Last night, I had the privilege of dining with one of the country’s foremost political commentators. As the author of numerous articles and several books on President Obama, his knowledge of the man and the politician was illuminating in more ways than one. Not to mention the halibut, which was excellent.
More than anything else though – even the halibut – one point made last night has kept me thinking.
Over the course of the past few months, hundreds of news articles have been written about President Obama’s increasing interest in Ronald Reagan. Though he has not – to my knowledge – commented on this peculiar political bedfellowship since the early 2008 primaries, much time, print, and pixel has been dedicated to speculation on the nature of it.
Unsurprisingly, the topic came up in conversation last night. The guest of honor was nice enough to quell my own confusion over the connection; perhaps not so nicely, he replaced confusion with sheer depression.
I’m paraphrasing here, but the gist was: Reagan shifted the political paradigm. Even as a Democrat, you couldn’t make a political argument without coming – to a certain extent – from the free-market perspective. Obama finds this notion attractive; in other words, he would like to be the “Reagan of the left,” and shift the paradigm to the left once more.
A compelling analysis, smartly put. The sad part is, where Reagan was successful, Obama has failed. Sadder still, there doesn’t seem to be a whole lot of room for improvement, because Obama no longer seems to be trying. What we all saw [read: me, my parents, and anyone willing to respond to my texts and emails] as a campaign designed to redefine our politics has quickly devolved into an administration of capitulation and compromise. Moreover, starting just days after his election, President Obama has consistently chosen appointees and staff who seem more comfortable arguing on Reagan’s terms than creating new terms altogether. The sum total: two years of governing that has largely reinforced the public’s sense of skepticism towards government and those working in it.
It’s not that I’m a purist or an absolutist; I recognize that in a democracy, especially one with over 300 million members, compromises must be made. For instance: though they didn’t contain every provision for which I might have advocated, I felt and still feel that the health insurance and financial regulatory reform laws created in 2010 will serve our country well. Rather, it’s the smaller stuff – the misguided initiative-taking or lack thereof – that really bothers me. It is on this level that, for two years, President Obama has shown he simply isn’t capable of redefining the style or substance of our politics the way Reagan was.

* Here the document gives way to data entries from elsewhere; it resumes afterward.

(** Display 0 is created in slot 6 and destroyed through that slot. *)
Lemma CreateDisplay_then_DestroyDisplay_witness :
  let created := CreateDisplay_either (ById 0) (Some 5%positive) (Some 6%positive) running in
  ∃ object,
    slots (machine_of created) !! 6%positive = Some (Some object) ∧
    EvDisplayInit object kErrorNone ∈ events_of created ∧
    ∀ error w,
      DisplayBase_Deinit object (world (machine_of created)) = (error, w) →
      DestroyDisplay (slots (machine_of created) !!! 6%positive) (machine_of created) =
        (Returns kErrorNone,
         Build_Machine (this running) (Display_delete object w)
           (slots (machine_of created)),
         [EvDisplayDeinit object error; EvDeleteDisplay object]).
Proof.
  intros created.
  assert (CreateDisplay_either (ById 0) (Some 5%positive) (Some 6%positive) running
          = (Returns kErrorNone, machine_of created, events_of created)) as Hrun
    by (vm_compute; reflexivity).
  exact (CreateDisplay_then_DestroyDisplay _ _ _ _ _ _ Hrun).
Defined.

(** The null handle is refused, the handle 40 is shut down and
    deleted. *)
Lemma DestroyDisplay_null_iff_witness :
  DestroyDisplay NULL running = (Returns kErrorParameters, running, []) ∧
  ∃ error,
    events_of (DestroyDisplay (Some 40%positive) running)
      = [EvDisplayDeinit 40%positive error; EvDeleteDisplay 40%positive].
Proof.
  split.
  - assert (DestroyDisplay NULL running
            = (result_of (DestroyDisplay NULL running),
               machine_of (DestroyDisplay NULL running),
               events_of (DestroyDisplay NULL running))) as Hrun
      by (vm_compute; reflexivity).
    destruct (DestroyDisplay_null_iff _ _ _ _ _ Hrun) as (Hiff & Hnull & _).
    destruct (Hnull eq_refl) as [Hm Ht].
    rewrite Hrun, (proj2 Hiff eq_refl), Hm, Ht. reflexivity.
  - assert (DestroyDisplay (Some 40%positive) running
            = (result_of (DestroyDisplay (Some 40%positive) running),
               machine_of (DestroyDisplay (Some 40%positive) running),
               events_of (DestroyDisplay (Some 40%positive) running))) as Hrun
      by (vm_compute; reflexivity).
    destruct (DestroyDisplay_null_iff _ _ _ _ _ Hrun) as (_ & _ & Hcalls & _).
    exact (Hcalls _ eq_refl).
Defined.
(** * stcc_backend: news-and-events media reconciliation, listing and
      datetime handling

    A shallow embedding of the parts of the service that decide how image
    references are normalised (config/upload.js), how the news-and-events
    model builds its listing query and converts datetimes
    (models/NewsAndEvents.js, both copies present in the repository), how
    the image model touches its table (models/NewsAndEventsImage.js), what
    the update validator accepts (middleware/validation.js) and how the
    controller (controllers/newsAndEventsController.js) orchestrates them.

    Conventions.
    - A JavaScript string is modelled by the [string] of the bytes of its
      UTF-8 encoding; white space and line terminators are the ones of the
      language (U+00A0, U+2028, U+FEFF and the like included), recognised
      by their encodings.
    - The numbers of this program are integers held in doubles.  A number
      is modelled by a [Z]: below 2^53 every integer is a double; where
      the platform rounds (reading digits, subtracting, multiplying,
      printing) the model rounds to the nearest double, ties to even, and
      the power 2^1024, which no double reaches, stands for [Infinity].
      [NaN] is no number of the model: [parseInt] answers [None] for it.
    - Builtins of the platform whose behaviour is not repository code (the
      WHATWG URL parser, [Date] parsing, [JSON.parse], the library
      validators, the storage engine's LIKE and DATETIME comparisons, the
      process environment, the outcome of [fs.unlink]) are fields of a
      [Runtime] record; theorems quantify over every runtime. *)

From Stdlib Require Import ZArith List String Ascii Bool Lia.
From Stdlib Require Import Numbers.DecimalString.
Import ListNotations.

Local Open Scope string_scope.
Local Open Scope Z_scope.

(* ===================================================================== *)
(** * JavaScript values and string builtins                               *)
(* ===================================================================== *)

Module JS.

(** The JavaScript values that reach the modelled functions.  [JNum n]
    is the number nearest to the integer [n]. *)
Inductive JsVal : Type :=
| JUndefined
| JNull
| JBool (b : bool)
| JNum (n : Z)
| JStr (s : string).

(** [typeof v]. *)
Definition typeof (v : JsVal) : string :=
  match v with
  | JUndefined => "undefined"
  | JNull => "object"
  | JBool _ => "boolean"
  | JNum _ => "number"
  | JStr _ => "string"
  end.

(** Decimal digits of an integer. *)
Definition Z_to_string (n : Z) : string :=
  NilZero.string_of_int (Z.to_int n).

(** The number that stands for [Infinity]: the least power of two that is
    no double. *)
Definition infinity : Z := 2 ^ 1024.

Gun ownership comes to mind as I write this. Since Reagan, Republican talking points on both have largely been the same. In 1975, then-Governor Reagan said:
Our nation was built and civilized by men and women who used guns in self-defense and in pursuit of peace. One wonders indeed, if the rising crime rate, isn’t due as much as anything to the criminal’s instinctive knowledge that the average victim no longer has means of self-protection.
Meanwhile, more than 30 years later, potential 2012 GOP Presidential nominee Sen. John Thune articulated the same logic:
I say to my colleague from New York that if someone who has a concealed carry permit … in the state of South Dakota goes to New York and is in Central Park — Central Park is a much safer place.
This has been their mantra for decades, but rather than finally sweep it away – with the ample evidence contradicting the argument that gun ownership somehow prevents crime – President Obama has remained curiously silent on gun control in its entirety. No speeches, proposals, meetings, or even “unconfirmed reports.” So much for shifting the political playing field to the left.
Gun ownership is far from the only political issue on which President Obama has conceded the liberal argument, but at 637 words, to expound on a few more would likely be overkill. Federal worker pay, judicial appointments, and economic policy all come to mind almost immediately, though.
In summary, my commentator-cum-dining companion seems right about the intentions of President Obama in aspiring to be a kind of liberal Ronald Reagan. Where said commentator stopped, and where I start off, is whether one might ever realistically hope that Obama can achieve the same kind of transformative presidency Reaganites can – for better or worse – claim. It is with sadness that I thought it last night and sadness that I write it now: if Democrats are seeking the mantle of “transformative politics,” as Roosevelt did in 1932 and as Kennedy did in 1960, I think they should look past Barack Obama.